PROMPT: Pick out each line of the records in which the word "that" appears.

INFORMATION GIVEN:
Lemma Valid_recovery_ops current s ms op r :
  Headroom current s ms op ->
  op.(op_Kind) = opCancelRecovery \/ op.(op_Kind) = opCompleteRecovery \/
  op.(op_Kind) = opResumeRecovery ->
  applyRecovery current s ms op = Ok r -> Valid r.
Proof.
  intros [Rs Rsm Rms Rrev Rpol Rpend Rstart Rres] [Hk|[Hk|Hk]].
  - intros (c & Hc & _ & _ & ->)%cancel_ok; [|done]. keep Hc. by left.
  - intros (c & Hc & _ & _ & ->)%complete_ok; [|done]. keep Hc.
    + apply hex_nonempty.
    + do 3 right. done.
    + by left.
  - intros (c & Hc & _ & _ & _ & _ & _ & Ht & ->)%resume_ok; [|done]. keep Hc; [lia|].
    left. simpl. auto.
Qed.

Lemma apply_Valid current s ms op policy r :
  Headroom current s ms op -> apply current s ms op policy = Ok r -> Valid r.
Proof.
  intros Hroom (Hn & Hcases)%apply_cases. pose proof Hroom as [Rs Rsm Rms Rrev _ _ _ _].
  pose proof (Valid_lease_ops current s op r Rrev).
  pose proof (Valid_authority_ops current s op r Rs Rsm Rrev).
  destruct Hcases as [(_ & ld & gd & Hc)|[(_ & ld & gd & Hc)|[(_ & Hc)|[(_ & Hc)|
    [(_ & Hc)|[(_ & Hc)|[(_ & Hc)|[([Hk|Hk] & Hc)|([Hk|Hk] & Hc)]]]]]]]];
    eauto using Valid_claim, Valid_renew, Valid_schedule, Valid_activate, Valid_start,
      Valid_recovery_ops.
Qed.

(** C18: Every successful transition of a Name Record yields a Record that
    [validateRecord] (and so the wire codec) accepts, for all fourteen
    operations, as long as clocks and counters are away from their machine
    limits, a recovery starts with an authorization issued for the Record's
    delay and is resumed on a Record without conflict evidence. *)
Theorem apply_preserves_validity current s ms op policy r :
  Headroom current s ms op -> apply current s ms op policy = Ok r -> validateRecord r = Ok tt.
Proof. intros Hr Ha. apply validateRecord_ok. by eapply apply_Valid. Qed.

End Preservation.

Section Transitions.
Context `{GoLib}.

(** The outcome of one transition on an existing Record: nothing changed (only
    [advance] may do that), one more revision of the same generation, or the
    first revision of the next generation of a released name. *)
Inductive Outcome (op : Op) (c r : NameRecord) : Prop :=
| outcome_same : op.(op_Kind) = opAdvance -> r = c -> Outcome op c r
| outcome_revision : r.(Name) = c.(Name) -> r.(Generation) = c.(Generation) ->
    r.(Revision) = u64 (c.(Revision) + 1) -> Outcome op c r
| outcome_reclaim : op.(op_Kind) = opClaim -> c.(Lease) = leaseReleased ->
    r.(Name) = c.(Name) -> r.(Generation) = u64 (c.(Generation) + 1) -> r.(Revision) = 1 ->
    Outcome op c r.

(** The transition system of one existing Record: a constructor per kind of
    change, with the guards the handlers enforce. *)
Inductive Step (s ms : Z) (op : Op) (c : NameRecord) : NameRecord -> Prop :=
| step_reclaim r parent :
    op.(op_Kind) = opClaim -> c.(Lease) = leaseReleased ->
    r.(Name) = c.(Name) -> r.(Authority) = op.(op_Authority) -> r.(Recovery) = recoveryStable ->
    r.(Generation) = u64 (c.(Generation) + 1) -> r.(Revision) = 1 ->
    validateParents op.(op_Name) op.(op_Parents) s = Ok parent -> within r parent ->
    s < r.(LeaseExpiresAt) <= r.(GraceExpiresAt) -> Step s ms op c r
| step_renew leaseEnd graceEnd :
    op.(op_Kind) = opRenew -> op.(op_Authority) = c.(Authority) ->
    c.(Recovery) = recoveryStable -> s < leaseEnd <= graceEnd ->
    Step s ms op c (c <| Revision := u64 (c.(Revision) + 1) |> <| Lease := leaseActive |>
                      <| LeaseExpiresAt := leaseEnd |> <| GraceExpiresAt := graceEnd |>)
| step_release :
    op.(op_Kind) = opRelease -> op.(op_Authority) = c.(Authority) ->
    c.(Recovery) = recoveryStable ->
    Step s ms op c (release (c <| Revision := u64 (c.(Revision) + 1) |>))
| step_advance_none :
    op.(op_Kind) = opAdvance -> c.(Recovery) = recoveryStable -> Step s ms op c c
| step_advance_grace :
    op.(op_Kind) = opAdvance -> c.(Recovery) = recoveryStable ->
    Step s ms op c (c <| Revision := u64 (c.(Revision) + 1) |> <| Lease := leaseGrace |>)
| step_advance_release :
    op.(op_Kind) = opAdvance -> c.(Recovery) = recoveryStable -> c.(GraceExpiresAt) < s ->
    Step s ms op c (release (c <| Revision := u64 (c.(Revision) + 1) |>))
| step_conflict :
    op.(op_Kind) = opConflict -> c.(Consistency) = consistencyCurrent ->
    Step s ms op c (c <| Revision := u64 (c.(Revision) + 1) |>
                      <| Consistency := consistencyConflict |>
                      <| ConflictIdentifier := op.(op_ConflictContext) |>)
| step_publish :
    op.(op_Kind) = opPublish -> op.(op_Authority) = c.(Authority) -> (liveLease c s).1 = true ->
    Step s ms op c (c <| Revision := u64 (c.(Revision) + 1) |> <| Target := op.(op_Target) |>
                      <| RecordNotAfter := op.(op_RecordNotAfter) |>)
| step_rotate :
    op.(op_Kind) = opRotate \/ op.(op_Kind) = opTransfer ->
    op.(op_Authority) = c.(Authority) -> (liveLease c s).1 = true ->
    Step s ms op c (c <| Revision := u64 (c.(Revision) + 1) |>
                      <| Authority := op.(op_SuccessorAuthority) |>)
| step_schedule :
    op.(op_Kind) = opScheduleRecoveryPolicy -> op.(op_Authority) = c.(Authority) ->
    (liveLease c s).1 = true ->
    Step s ms op c (c <| PendingPolicy := op.(op_PolicyDigest) |>
                      <| PendingPolicyRev := op.(op_PolicyRevision) |>
                      <| PendingPolicyDelay := Milliseconds op.(op_PolicyDelay) |>
                      <| PolicyActivatesAt := op.(op_PolicyActivatesAt) |>
                      <| Revision := u64 (c.(Revision) + 1) |>)
| step_activate :
    op.(op_Kind) = opActivateRecoveryPolicy -> c.(PolicyActivatesAt) <= ms ->
    c.(Recovery) = recoveryStable ->
    Step s ms op c (c <| RecoveryPolicy := c.(PendingPolicy) |>
                      <| RecoveryPolicyRev := c.(PendingPolicyRev) |>
                      <| RecoveryPolicyDelay := c.(PendingPolicyDelay) |>
                      <| PendingPolicy := zero32 |> <| PendingPolicyRev := 0 |>
                      <| PendingPolicyDelay := 0 |> <| PolicyActivatesAt := 0 |>
                      <| Revision := u64 (c.(Revision) + 1) |>)
| step_start (a := op.(op_RecoveryAuthorization)) :
    op.(op_Kind) = opStartRecovery -> (liveLease c s).1 = true ->
    recovery.Verified a = true -> a.(recovery.Operation) = str "initiate" ->
    a.(recovery.PolicyDigest) = c.(RecoveryPolicy) ->
    a.(recovery.PolicyRevision) = c.(RecoveryPolicyRev) ->
    a.(recovery.StartedAt) <= ms -> i64 (ms - a.(recovery.StartedAt)) <= 30000 ->
    Step s ms op c (c <| Recovery := recoveryPending |>
                      <| RecoveryOperation := a.(recovery.OperationID) |>
                      <| RecoverySuccessor := a.(recovery.Successor) |>
                      <| RecoveryStartedAt := a.(recovery.StartedAt) |>
                      <| RecoveryExpiresAt := a.(recovery.CompletesAt) |>
                      <| Revision := u64 (c.(Revision) + 1) |>)
| step_cancel :
    op.(op_Kind) = opCancelRecovery ->
    matchingPendingRecovery c op.(op_RecoveryAuthorization) (str "cancel") = true ->
    ms < c.(RecoveryExpiresAt) ->
    Step s ms op c (clearPendingRecovery c <| Revision := u64 (c.(Revision) + 1) |>)
| step_complete :
    op.(op_Kind) = opCompleteRecovery ->
    matchingPendingRecovery c op.(op_RecoveryAuthorization) (str "initiate") = true ->
    c.(RecoveryExpiresAt) <= ms ->
    Step s ms op c (completePendingRecovery c <| Revision := u64 (c.(Revision) + 1) |>)
| step_resume :
    op.(op_Kind) = opResumeRecovery -> op.(op_Authority) = c.(Authority) ->
    c.(Recovery) = recoveryStable -> c.(Consistency) = consistencyUnavailable ->
    Step s ms op c (c <| Target := op.(op_Target) |> <| RecordNotAfter := op.(op_RecordNotAfter) |>
                      <| Consistency := consistencyCurrent |>
                      <| Revision := u64 (c.(Revision) + 1) |>).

RESPONSE:
(** C18: Every successful transition of a Name Record yields a Record that
    [advance] may do that), one more revision of the same generation, or the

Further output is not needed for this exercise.